Unraveling the link between frailty and Alzheimer’s disease biomarkers in patients with mild cognitive impairment

Abstract

Alzheimer’s disease (AD) can be identified through biomarkers of amyloid (A) and tau (T) pathology. Frailty, a measure of biological aging, could impact the association between AD neuropathology and its clinical manifestation. We aimed to investigate the relationship between frailty and AD biomarkers among people with mild cognitive impairment (MCI) attending a university memory clinic. Data were collected from a cohort of patients with MCI at the Memory Center of Geneva University Hospital (Switzerland). Frailty was assessed using a 35-item Frailty Index (FI). A and T positivity were determined through amyloid and tau PET or CSF analysis. Participants were divided into two subgroups: (i) A + T + (both amyloid and tau positive) and (ii) E/N (either A + or T + , neither A + nor T +), including all other combinations of A/T status. We first explored the correlation between FI, age, and education. Demographics, FI scores, and neuropsychological test results were then compared between these two groups. Logistic regression models, adjusted for age, sex, and education were used to examine the association between FI and AT positivity. One hundred twenty patients were included.

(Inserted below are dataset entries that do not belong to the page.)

(* ===== verification/ByteBuffer.v ===== *)
(** * ByteBuffer: packet payloads

    Model of [src/src/common/Utilities/ByteConverter.h] and of
    [src/src/server/Server/Packets/ByteBuffer.h]/[.cpp].  A fundamental value
    is handled by its width in bytes and its bit pattern (floating-point values
    by their IEEE pattern).  The capacity of the vector is not part of the
    model: nothing reads it back. *)

From S2P Require Import Prelude MessageBuffer Utf8 Strings Timer.
Open Scope Z_scope.

(** ** Byte order of the host *)

Inductive endian := LittleEndian | BigEndian.

(** The platform the server is compiled for ([WARHEAD_ENDIAN]). *)
Class Host := host_endian : endian.

(** [ByteConverter::convert<T>]: swap the outermost bytes and go inwards. *)
Fixpoint ByteConverter_convert (T : nat) (val : list Z) : list Z :=
  match T, val with
  | S (S T'), first :: rest =>
      let last := default first (rest !! T') in
      last :: ByteConverter_convert T' (<[T' := first]> rest)
  | _, _ => val
  end.

Section endianness.
Context {H : Host}.

Definition EndianConvert (val : list Z) : list Z :=
  match host_endian with
  | LittleEndian => val
  | BigEndian => ByteConverter_convert (length val) val
  end.

Definition EndianConvertReverse (val : list Z) : list Z :=
  match host_endian with
  | LittleEndian => ByteConverter_convert (length val) val
  | BigEndian => val
  end.

(** The [n] bytes of an integer object in memory, and the integer they hold. *)
Definition host_bytes (n : nat) (v : Z) : list Z :=
  match host_endian with
  | LittleEndian => le_bytes n v
  | BigEndian => rev (le_bytes n v)
  end.

Definition host_value (bs : list Z) : Z :=
  match host_endian with
  | LittleEndian => le_value bs
  | BigEndian => le_value (rev bs)
  end.
End endianness.

(** ** Exceptions *)

Inductive exn :=
  | ByteBufferException
  | ByteBufferPositionException (add : bool) (pos size valueSize : Z)
  | ByteBufferSourceException (pos size valueSize : Z)
  | ByteBufferInvalidValueException (type : string) (value : list Z)
  | PacketArrayMaxCapacityException (requestedSize sizeLimit : Z)
  | InvalidUtf8ValueException (value : list Z).

#[export] Instance exn_eq_dec : EqDecision exn.
Proof. solve_decision. Defined.

(** The message of an exception ([what()]). *)
Definition what (e : exn) : list Z :=
  match e with
  | ByteBufferException => []
  | ByteBufferPositionException add pos size valueSize =>
      str "Attempted to " ++ (if add then str "put" else str "get") ++
      str " value with size: " ++ Strings.fmt_dec valueSize ++
      str " in ByteBuffer (pos: " ++ Strings.fmt_dec pos ++
      str " size: " ++ Strings.fmt_dec size ++ str ")"
  | ByteBufferSourceException pos size valueSize =>
      str "Attempted to put a " ++
      (if 0 <? valueSize then str "NULL-pointer" else str "zero-sized value") ++
      str " in ByteBuffer (pos: " ++ Strings.fmt_dec pos ++
      str " size: " ++ Strings.fmt_dec size ++ str ")"
  | ByteBufferInvalidValueException type value =>
      str "Invalid " ++ str type ++ str " value (" ++ value ++ str ") found in ByteBuffer"
  | PacketArrayMaxCapacityException requestedSize sizeLimit =>
      str "Attempted to read more array elements from packet " ++
      Strings.fmt_dec requestedSize ++ str " than allowed " ++ Strings.fmt_dec sizeLimit
  | InvalidUtf8ValueException value => str "Invalid string value (" ++ value ++
      str ") found in ByteBuffer"
  end.

(** ** State *)

Record ByteBuffer := mkBB {
  bb_rpos : Z;
  bb_wpos : Z;
  bb_storage : list Z
}.

#[export] Instance ByteBuffer_eq_dec : EqDecision ByteBuffer.
Proof. solve_decision. Defined.

Module BB.

Abbreviation BM := (M exn ByteBuffer).

(** ** Constructors, assignment, sizes *)

Definition new : ByteBuffer := mkBB 0 0 [].
Definition new_reserve (reserve : Z) : ByteBuffer := mkBB 0 0 [].

(** [ByteBuffer(const char*, size_t)] copies into reserved room, but the
    vector keeps its size 0. *)
Definition new_from_chars (buffer : list Z) (reserve : Z) : ByteBuffer := mkBB 0 0 [].

Definition new_from_message (buffer : MessageBuffer) : ByteBuffer * MessageBuffer :=
  let '(st, buffer') := MB.Move buffer in (mkBB 0 0 st, buffer').

(** [ByteBuffer(ByteBuffer&&)]: the new buffer and what is left of [buf]. *)
Definition move_construct (buf : ByteBuffer) : ByteBuffer * ByteBuffer :=
  (buf, mkBB 0 0 []).

(** Assigning [right] to [this], which may be the same object, and what is left of
    [right]. *)
Definition copy_assign (same : bool) (this right : ByteBuffer) : ByteBuffer :=
  if negb same then mkBB (bb_rpos right) (bb_wpos right) (bb_storage right) else this.
Definition move_assign (same : bool) (this right : ByteBuffer) : ByteBuffer * ByteBuffer :=
  if negb same then (mkBB (bb_rpos right) (bb_wpos right) (bb_storage right), mkBB 0 0 [])
  else (this, this).

Definition clear (b : ByteBuffer) : ByteBuffer := mkBB 0 0 [].

Definition size (b : ByteBuffer) : Z := zlen (bb_storage b).
Definition empty (b : ByteBuffer) : bool := size b =? 0.

Definition set_rpos (rpos_ : Z) (b : ByteBuffer) : ByteBuffer :=
  mkBB rpos_ (bb_wpos b) (bb_storage b).
Definition set_wpos (wpos_ : Z) (b : ByteBuffer) : ByteBuffer :=
  mkBB (bb_rpos b) wpos_ (bb_storage b).
Definition rfinish (b : ByteBuffer) : ByteBuffer := set_rpos (bb_wpos b) b.

Definition resize (newsize : Z) (b : ByteBuffer) : ByteBuffer :=
  let st := vresize newsize 0 (bb_storage b) in mkBB 0 (zlen st) st.

Definition contents : BM (list Z) := λ b,
  if empty b then (Throw ByteBufferException, b) else (Ret (bb_storage b), b).

Definition at_ (pos : Z) : BM Z := λ b,
  if size b <=? pos then (Throw (ByteBufferPositionException false pos 1 (size b)), b)
  else (Ret (default 0 (bb_storage b !! Z.to_nat pos)), b).

(** ** Writing *)

(** [append(uint8 const* src, size_t cnt)]; a null [src] is [None].  Copying
    from or to memory outside the vectors is undefined. *)
Definition append_ptr (src : option (list Z)) (cnt : Z) : BM () := λ b,
  match src with
  | None => (AssertFail, b)
  | Some data =>
      if cnt =? 0 then (AssertFail, b)
      else if negb (size b <? 10000000) then (AssertFail, b)
      else
        let newSize := u64 (bb_wpos b + cnt) in
        let st :=
          if size b <? newSize then vresize newSize 0 (bb_storage b) else bb_storage b in
        if (cnt <=? zlen data) && (bb_wpos b + cnt <=? zlen st) then
          (Ret (), mkBB (bb_rpos b) newSize (overwrite (bb_wpos b) (ztake cnt data) st))
        else (UB, b)
  end.

Definition append_bytes (data : list Z) : BM () := append_ptr (Some data) (zlen data).

Definition append_buffer (buffer : ByteBuffer) : BM () :=
  if bb_wpos buffer =? 0 then mret ()
  else
    match contents buffer with
    | (Ret src, _) => append_ptr (Some src) (bb_wpos buffer)
    | (Throw e, _) => throw e
    | _ => undefined
    end.

Definition put_ptr (pos : Z) (src : option (list Z)) (cnt : Z) : BM () := λ b,
  if negb (u64 (pos + cnt) <=? size b) then (AssertFail, b)
  else
    match src with
    | None => (AssertFail, b)
    | Some data =>
        if cnt =? 0 then (AssertFail, b)
        else if (cnt <=? zlen data) && (pos + cnt <=? size b) then
          (Ret (), mkBB (bb_rpos b) (bb_wpos b) (overwrite pos (ztake cnt data) (bb_storage b)))
        else (UB, b)
    end.

(** ** Reading *)

Definition read_skip (skip : Z) : BM () := λ b,
  if size b <? u64 (bb_rpos b + skip) then
    (Throw (ByteBufferPositionException false (bb_rpos b) skip (size b)), b)
  else (Ret (), mkBB (u64 (bb_rpos b + skip)) (bb_wpos b) (bb_storage b)).

(** [read(uint8* dest, size_t len)] *)
Definition read_bytes (len : Z) : BM (list Z) := λ b,
  if size b <? u64 (bb_rpos b + len) then
    (Throw (ByteBufferPositionException false (bb_rpos b) len (size b)), b)
  else if bb_rpos b + len <=? size b then
    (Ret (slice (bb_rpos b) len (bb_storage b)),
     mkBB (u64 (bb_rpos b + len)) (bb_wpos b) (bb_storage b))
  else (UB, b).

Section typed.
Context {H : Host}.

(** [append<T>(value)], with [n = sizeof(T)]. *)
Definition append_value (n : nat) (value : Z) : BM () :=
  append_bytes (EndianConvert (host_bytes n value)).

Definition put_value (n : nat) (pos value : Z) : BM () :=
  put_ptr pos (Some (EndianConvert (host_bytes n value))) (Z.of_nat n).

(** [read<T>(pos)] for an unsigned [T] of [n] bytes. *)
Definition read_at (n : nat) (pos : Z) : BM Z := λ b,
  if size b <? u64 (pos + Z.of_nat n) then
    (Throw (ByteBufferPositionException false pos (Z.of_nat n) (size b)), b)
  else if pos + Z.of_nat n <=? size b then
    (Ret (host_value (EndianConvert (slice pos (Z.of_nat n) (bb_storage b)))), b)
  else (UB, b).

Definition read_value (n : nat) : BM Z :=
  pos ← gets bb_rpos;
  r ← read_at n pos;
  modify (λ b, mkBB (u64 (bb_rpos b + Z.of_nat n)) (bb_wpos b) (bb_storage b)) ;;
  mret r.

(** *** Stream operators *)

Definition write_bool (value : bool) : BM () := append_value 1 (if value then 1 else 0).
Definition write_int (n : nat) (value : Z) : BM () := append_value n value.
Definition write_float (n : nat) (bits : Z) : BM () := append_value n bits.

Definition write_string (value : list Z) : BM () :=
  (if zlen value =? 0 then mret () else append_ptr (Some value) (zlen value)) ;;
  append_value 1 0.

(** [operator<<] of a [char const* ]: the bytes before the terminator, or null. *)
Definition write_cstr (s : option (list Z)) : BM () :=
  write_string (default (str "") s).

(** [read<char>() > 0], with [char] signed. *)
Definition read_bool : BM bool := c ← read_value 1; mret (0 <? i8 c).
Definition read_uint (n : nat) : BM Z := read_value n.
Definition read_int (n : nat) : BM Z := r ← read_value n; mret (swrap (8 * Z.of_nat n) r).

(** [std::isfinite] on the bit pattern of a [float] and of a [double]. *)
Definition isfinite32 (bits : Z) : bool := negb (Z.land (Z.shiftr bits 23) 0xff =? 0xff).
Definition isfinite64 (bits : Z) : bool := negb (Z.land (Z.shiftr bits 52) 0x7ff =? 0x7ff).

Definition read_float : BM Z :=
  value ← read_value 4;
  (if isfinite32 value then mret ()
   else throw (ByteBufferInvalidValueException "float" (str "infinity"))) ;;
  mret value.

Definition read_double : BM Z :=
  value ← read_value 8;
  (if isfinite64 value then mret ()
   else throw (ByteBufferInvalidValueException "double" (str "infinity"))) ;;
  mret value.

(** The loop of [ReadCString]; a turn advances the read position, so the
    number of bytes bounds the turns. *)
Fixpoint ReadCString_loop (fuel : nat) (value : list Z) : BM (list Z) :=
  match fuel with
  | O => mret value
  | S fuel =>
      more ← gets (λ b, bb_rpos b <? size b);
      if (more : bool) then
        c ← read_value 1;
        if c =? 0 then mret value else ReadCString_loop fuel (value ++ [c])
      else mret value
  end.

Definition ReadCString (requireValidUtf8 : bool) : BM (list Z) :=
  fuel ← gets (λ b, S (length (bb_storage b)));
  value ← ReadCString_loop fuel [];
  if requireValidUtf8 && negb (Utf8.is_valid value) then
    throw (ByteBufferInvalidValueException "string" value)
  else mret value.

Definition read_string : BM (list Z) := ReadCString true.

(** [read_skip<char*>] and its synonyms. *)
Definition read_skip_string : BM () := _ ← read_string; mret ().

(** *** Packed GUIDs *)

Definition check_one_byte : BM () := λ b,
  if size b <? u64 (bb_rpos b + 1) then
    (Throw (ByteBufferPositionException false (bb_rpos b) 1 (size b)), b)
  else (Ret (), b).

FI was positively correlated with age and inversely with education. A + T + patients exhibited lower FI scores compared to E/N participants (0.13 ± 0.10 vs. 0.15 ± 0.08, p = 0.01). Logistic regressions found a negative association between FI and A + T + (OR 0.6, 95% CI 0.32–0.90; p = 0.02). Frailty is associated with a lower likelihood of AD biomarker positivity in patients with MCI. Frailty might reflect alternative pathophysiological mechanisms contributing to cognitive impairment.